La tomodensitométrie (CT scans) : n’est pas systématiquement demandée comme outil de diagnostic dans les cas d’entorse de la cheville. La recommandation est effectuée selon le cas.

Traitement(edit | edit source)

« Plus les soins de réadaptation musculo-squelettique sont entrepris tôt après une entorse de la cheville, plus la probabilité de récidive est faible et plus les coûts médicaux encourus en aval sont faibles ».(11)

Algorithme de l’entorse aiguë de la cheville. Tiré de : Halabchi F, Hassabi M. Acute ankle sprain in athletes: Clinical aspects and algorithmic approach. World J Orthop. 2020 Dec 18;11(12):534-558.

Les lignes directrices suivantes sont celles proposées par la National Athletic Trainers’ Association (NATA) publiées en 2013.(9) Les secondes lignes directrices sont tirées d’une publication de 2020 du World Journal of Orthopaedic (WJO).(4) Dans la publication NATA, la catégorie A signifie que les recommandations sont fondées sur « des preuves cohérentes et de bonne qualité orientées vers le patient », et la catégorie B est définie par « des preuves incohérentes et de qualité limitée orientées vers le patient ». Halabchi et Hassabi(4) dans leurs directives publiées dans le WJO, utilisent les niveaux de preuve clinique 1, 2 et 3 pour soutenir leurs recommandations :

Niveau 1 : les preuves sont obtenues à partir d’au moins un essai contrôlé randomisé correctement conçu.

Niveau 2 : les preuves proviennent d’une méta-analyse de tous les essais contrôlés randomisés pertinents.

Niveau 3 : les preuves sont obtenues à partir d’essais contrôlés bien conçus sans randomisation.

Phase aiguë ( éditer | source d’édition )

Les objectifs de réadaptation :

  1. Réduction de la douleur.
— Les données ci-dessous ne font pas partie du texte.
Lemma loop_inv_body text st : loop_inv st -> loop_inv (loop_body text st).
Proof.
  intros [Hs Hc]; split.
  - rewrite start_loop_body.
    destruct (segment_end_cases text (start st)) as [-> | (_ & Hgt & E)].
    + unfold CHUNK_SIZE, CHUNK_OVERLAP in *; lia.
    + destruct (rfind_range newline text (start st) (start st + CHUNK_SIZE))
        as [E1 | [H1 _]].
      * rewrite E, E1; unfold CHUNK_OVERLAP; lia.
      * pose proof (adjust_index_range (len text) (start st) (len_nonneg text)).
        rewrite E; unfold CHUNK_OVERLAP; lia.
  - unfold loop_body; simpl chunks.
    destruct (truthy _) eqn:T; [|exact Hc].
    apply Forall_app; split; [exact Hc|].
    constructor; [|constructor]. split.
    + apply truthy_nonempty; exact T.
    + etransitivity; [apply len_strip|].
      apply len_segment. unfold CHUNK_SIZE, CHUNK_OVERLAP in *; lia.
Qed.

Lemma loop_inv_iter n : forall text st,
  loop_inv st -> loop_inv (loop_iter n text st).
Proof.
  induction n as [|n IH]; intros text st H; simpl; [exact H|].
  destruct (start st <? len text); [|exact H].
  apply IH, loop_inv_body, H.
Qed.

(** The segments listed by [segments] are those of the loop states. *)
Lemma segments_loop_iter n : forall text st k a b,
  nth_error (segments n text (start st)) k = Some (a, b) ->
  a = start (loop_iter k text st) /\ b = segment_end text a.
Proof.
  induction n as [|n IH]; intros text st k a b; simpl.
  - destruct k; discriminate.
  - destruct (start st <? len text) eqn:E; [|destruct k; discriminate].
    destruct k as [|k]; simpl.
    + intros [= <- <-]; split; reflexivity.
    + rewrite E. rewrite <- start_loop_body. apply IH.
Qed.

(** Without a newline in the text every iteration advances [start] by
    [CHUNK_SIZE - CHUNK_OVERLAP], and the loop returns. *)
Lemma chunk_loop_terminates_without_newline text :
  ~ In newline text ->
  forall fuel st,
    0 <= start st ->
    len text - start st <= (CHUNK_SIZE - CHUNK_OVERLAP) * Z.of_nat fuel ->
    exists cs, chunk_loop fuel text st = Some cs.
Proof.
  intros Hnl. induction fuel as [|fuel IH]; intros st H0 Hm;
    rewrite chunk_loop_eq; destruct (start st <? len text) eqn:E;
    try (eexists; reflexivity).
  - unfold CHUNK_SIZE, CHUNK_OVERLAP in Hm; lia.
  - apply IH; rewrite start_loop_body; unfold segment_end;
      rewrite (rfind_absent _ _ _ _ Hnl);
      destruct (start st + CHUNK_SIZE <? len text);
      try (destruct (-1 >? start st) eqn:G; [lia|]);
      unfold CHUNK_SIZE, CHUNK_OVERLAP in *; lia.
Qed.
Les activités doivent être réalisées selon les principes NICE (de l’anglais Nonsteroidal anti-inflammatory drugs, Ice, Compression, Elevation, c’est-à-dire anti-inflammatoires non stéroïdiens, glace, compression, élévation) et EASY (de l’anglais External support worn up to one year post-injury, c’est-à-dire un support externe porté jusqu’à un an après la blessure).(12)
  2. Retour progressif au mouvement. Suivre l’acronyme POLICE (de l’anglais Protection, Optimal Loading, Integrated Control Exercises, c’est à diire Protection, mise en charge optimale, exercices de contrôle intégrés). (12)
  3. Restaurer l’autoperception du corps. Les tâches exécutées doivent être utiles, progressives (de simples à complexes) et pertinentes. (12)

RICE(edit | edit source)

Dans la phase aiguë d’une entorse de la cheville, le traitement de choix est le RICE, c’est-à-dire Repos, glace (Ice), Compression, Élévation : (4)

  • Repos : le protocole de traitement comprend l’élévation de la jambe blessée de 15-25 cm au-dessus du niveau du cœur pour favoriser le drainage lymphatique.
  • Glace : est considérée comme une thérapie de routine pendant 3 à 7 jours après une blessure pour réduire la douleur et le gonflement. Il existe des preuves limitées pour suggérer qu’elle réduit les symptômes après une entorse de la cheville de niveau 1 et aucune preuve qu’elle réduit le gonflement et diminue la douleur de niveau 2.
  • Compression : elle est appliquée pour gérer le gonflement et améliorer la qualité de vie. Les modalités de compression incluent les bandages élastiques ou les attelles. L’efficacité de la compression est peu soutenue par la recherche (niveau 2).
  • Élévation : le protocole RICE indique que l’élévation peut être bénéfique, mais il n’existe actuellement aucun essai contrôlé pour déterminer son efficacité clinique individuelle dans le traitement des entorses de la cheville.

RICE est bien connu dans les milieux orthopédiques du monde entier. D’autres acronymes sont utilisés faisant référence à des principes relatifs aux lésions des tissus mous, pour en savoir plus, cliquez sur ces liens : PRICE (Protection, Rest, Ice, Compress, Elevate), POLICE et PEACE and LOVE.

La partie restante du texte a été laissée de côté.